§ Task description
Start at the line in the entries below that contains "From Stdlib Require", stop at the line that contains "between the separators, always", and output exactly the lines in that span, both ends included.

§ Source information
(** * ispconfig-traefik-dnschallenge: the DNS-01 workflow of [main.go]

    A shallow embedding of [main.go] and the properties of its
    zone-resolution and record-lifecycle workflow.

    The program talks to an ISPConfig remote API over HTTP.  Everything
    outside the process (the backend, the clock, the file system, the
    environment and the command line) is a field of [World]; every Go
    function becomes a computation in the monad [M], which threads the
    world, records each request that is sent and each log entry that is
    written, and can stop early with a run-time panic or [os.Exit]. *)

From Stdlib Require Import ZArith String Ascii List Bool Lia DecimalString.
From stdpp Require Import base option list strings gmap.

Open Scope Z_scope.

(** ** Strings *)

(** The double-quote character, the cutset of [strings.Trim] in [login]. *)
Definition dquote : ascii := ascii_of_nat 34.

(** [strconv.Itoa] / the [%d] verb of [fmt]. *)
Definition itoa (n : Z) : string := NilZero.string_of_int (Z.to_int n).

(** [strings.Split(s, sep)] for a one-byte separator: the substrings
    between the separators, always at least one. *)
Fixpoint Split (s : string) (sep : ascii) : list string :=
  match s with
  | EmptyString => [EmptyString]
  | String c s' =>
      if Ascii.eqb c sep then EmptyString :: Split s' sep
      else match Split s' sep with
           | p :: ps => String c p :: ps
           | [] => [String c EmptyString]
           end
  end.

(** [strings.Join(parts, sep)]. *)
Fixpoint Join (parts : list string) (sep : string) : string :=
  match parts with
  | [] => EmptyString
  | [p] => p
  | p :: ps => p +:+ sep +:+ Join ps sep
  end.

Fixpoint mem_ascii (c : ascii) (cutset : string) : bool :=
  match cutset with
  | EmptyString => false
  | String d r => Ascii.eqb c d || mem_ascii c r
  end.

(** [strings.TrimLeft], [strings.TrimRight] and [strings.Trim] for a
    cutset of one-byte characters. *)
Fixpoint TrimLeft (s cutset : string) : string :=
  match s with
  | EmptyString => EmptyString
  | String c s' => if mem_ascii c cutset then TrimLeft s' cutset else s
  end.

Fixpoint TrimRight (s cutset : string) : string :=
  match s with
  | EmptyString => EmptyString
  | String c s' =>
      match TrimRight s' cutset with
      | EmptyString => if mem_ascii c cutset then EmptyString else String c EmptyString
      | r => String c r
      end
  end.

Definition Trim (s cutset : string) : string := TrimRight (TrimLeft s cutset) cutset.

(** Go slice indexing [xs[i]] with a signed index: [None] is the
    run-time "index out of range" panic. *)
Definition index {A} (xs : list A) (i : Z) : option A :=
  if i <? 0 then None else xs !! Z.to_nat i.

Definition len {A} (xs : list A) : Z := Z.of_nat (length xs).

(** ** JSON documents and Go values *)

Set Warnings "-register-all".

(** A JSON text.  [JInt n] is a number written as an integer literal,
    [JFloat lit] any other number literal.  The same type stands for the
    values of Go's [interface{}] after decoding and for the values handed
    to [json.Marshal] (a Go map is written with its keys sorted, as
    [Marshal] emits them). *)
Inductive json : Type :=
| JNull
| JBool (b : bool)
| JInt (n : Z)
| JFloat (lit : string)
| JString (s : string)
| JArray (elems : list json)
| JObject (members : list (string * json)).

(** ** Errors *)

Inductive error : Type :=
| TransportError (msg : string)    (* returned by http.Post *)
| SyntaxError                      (* json: the body is not a JSON text *)
| UnmarshalTypeError               (* json: a value does not fit its Go type *)
| MkdirError (msg : string)        (* returned by os.MkdirAll *)
| Errorf (msg : string).           (* fmt.Errorf and errors.New *)

Definition Error (e : error) : string :=
  match e with
  | TransportError msg => msg
  | SyntaxError => "invalid character looking for beginning of value"
  | UnmarshalTypeError => "json: cannot unmarshal value into Go value"
  | MkdirError msg => msg
  | Errorf msg => msg
  end.

#[global] Instance error_eq_dec : EqDecision error.
Proof. solve_decision. Defined.

(** Run-time panics. *)
Inductive panic : Type :=
| IndexOutOfRange (i n : Z)        (* index out of range [i] with length n *)
| NilDereference                   (* nil pointer dereference *)
| MustFailed (e : error).          (* zap.Must on a failed Build *)

(** ** encoding/json: decoding a body into the program's Go types

    [Decoder.Decode] reads the first JSON text of the body.  A body is
    [None] when it does not start with a well-formed JSON text (an empty
    body included).  A [null] leaves a string, a number or a struct as it
    is, a value of the wrong kind is an [UnmarshalTypeError], and object
    members that match no field are skipped.  A member that comes again is
    decoded into what the earlier one left: a string or a number is
    overridden, a struct keeps the fields the later object does not name,
    and a slice is decoded element by element into the elements it
    holds. *)

Inductive decoded (A : Type) : Type :=
| Decoded (a : A)
| DecodeError (e : error).
Arguments Decoded {A} a.
Arguments DecodeError {A} e.

Definition decoded_bind {A B} (d : decoded A) (k : A -> decoded B) : decoded B :=
  match d with
  | Decoded a => k a
  | DecodeError e => DecodeError e
  end.

(** Struct fields are matched to member names without regard to case:
    [foldName] upper-cases ASCII letters and sends the two non-ASCII
    characters that case-fold to ASCII letters, U+017F (bytes C5 BF) and
    U+212A (bytes E2 84 AA), to [S] and [K]. *)
Definition upper (c : ascii) : ascii :=
  let n := nat_of_ascii c in
  if ((97 <=? n) && (n <=? 122))%nat then ascii_of_nat (n - 32) else c.

Fixpoint foldName (s : string) : string :=
  match s with
  | EmptyString => EmptyString
  | String c r =>
      match nat_of_ascii c, r with
      | 197%nat, String d r' =>
          if (nat_of_ascii d =? 191)%nat then String "S" (foldName r')
          else String c (foldName r)
      | 226%nat, String d (String e r') =>
          if ((nat_of_ascii d =? 132) && (nat_of_ascii e =? 170))%nat
          then String "K" (foldName r')
          else String c (foldName r)
      | _, _ => String (upper c) (foldName r)
      end
  end.

Definition field_is (member field : string) : bool :=
  String.eqb (foldName member) (foldName field).

(** A Go [string] field. *)
Definition decode_string (old : string) (j : json) : decoded string :=
  match j with
  | JNull => Decoded old
  | JString s => Decoded s
  | _ => DecodeError UnmarshalTypeError
  end.

(** A Go [int] field (64 bits): only an integer literal in range fits. *)
Definition decode_int (old : Z) (j : json) : decoded Z :=
  match j with
  | JNull => Decoded old
  | JInt n =>
      if (- 2 ^ 63 <=? n) && (n <? 2 ^ 63) then Decoded n
      else DecodeError UnmarshalTypeError
  | _ => DecodeError UnmarshalTypeError
  end.

(** Decoding an object: the members are visited in document order. *)
Fixpoint decode_members {A} (field : A -> string -> json -> decoded A)
    (acc : A) (members : list (string * json)) : decoded A :=
  match members with
  | [] => Decoded acc
  | (k, v) :: rest =>
      decoded_bind (field acc k v) (fun acc' => decode_members field acc' rest)
  end.

Definition decode_struct {A} (field : A -> string -> json -> decoded A)
    (old : A) (j : json) : decoded A :=
  match j with
  | JNull => Decoded old
  | JObject members => decode_members field old members
  | _ => DecodeError UnmarshalTypeError
  end.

§ Result of this exercise
From Stdlib Require Import ZArith String Ascii List Bool Lia DecimalString.
From stdpp Require Import base option list strings gmap.

Open Scope Z_scope.

(** ** Strings *)

(** The double-quote character, the cutset of [strings.Trim] in [login]. *)
Definition dquote : ascii := ascii_of_nat 34.

(** [strconv.Itoa] / the [%d] verb of [fmt]. *)
Definition itoa (n : Z) : string := NilZero.string_of_int (Z.to_int n).

(** [strings.Split(s, sep)] for a one-byte separator: the substrings
    between the separators, always at least one. *)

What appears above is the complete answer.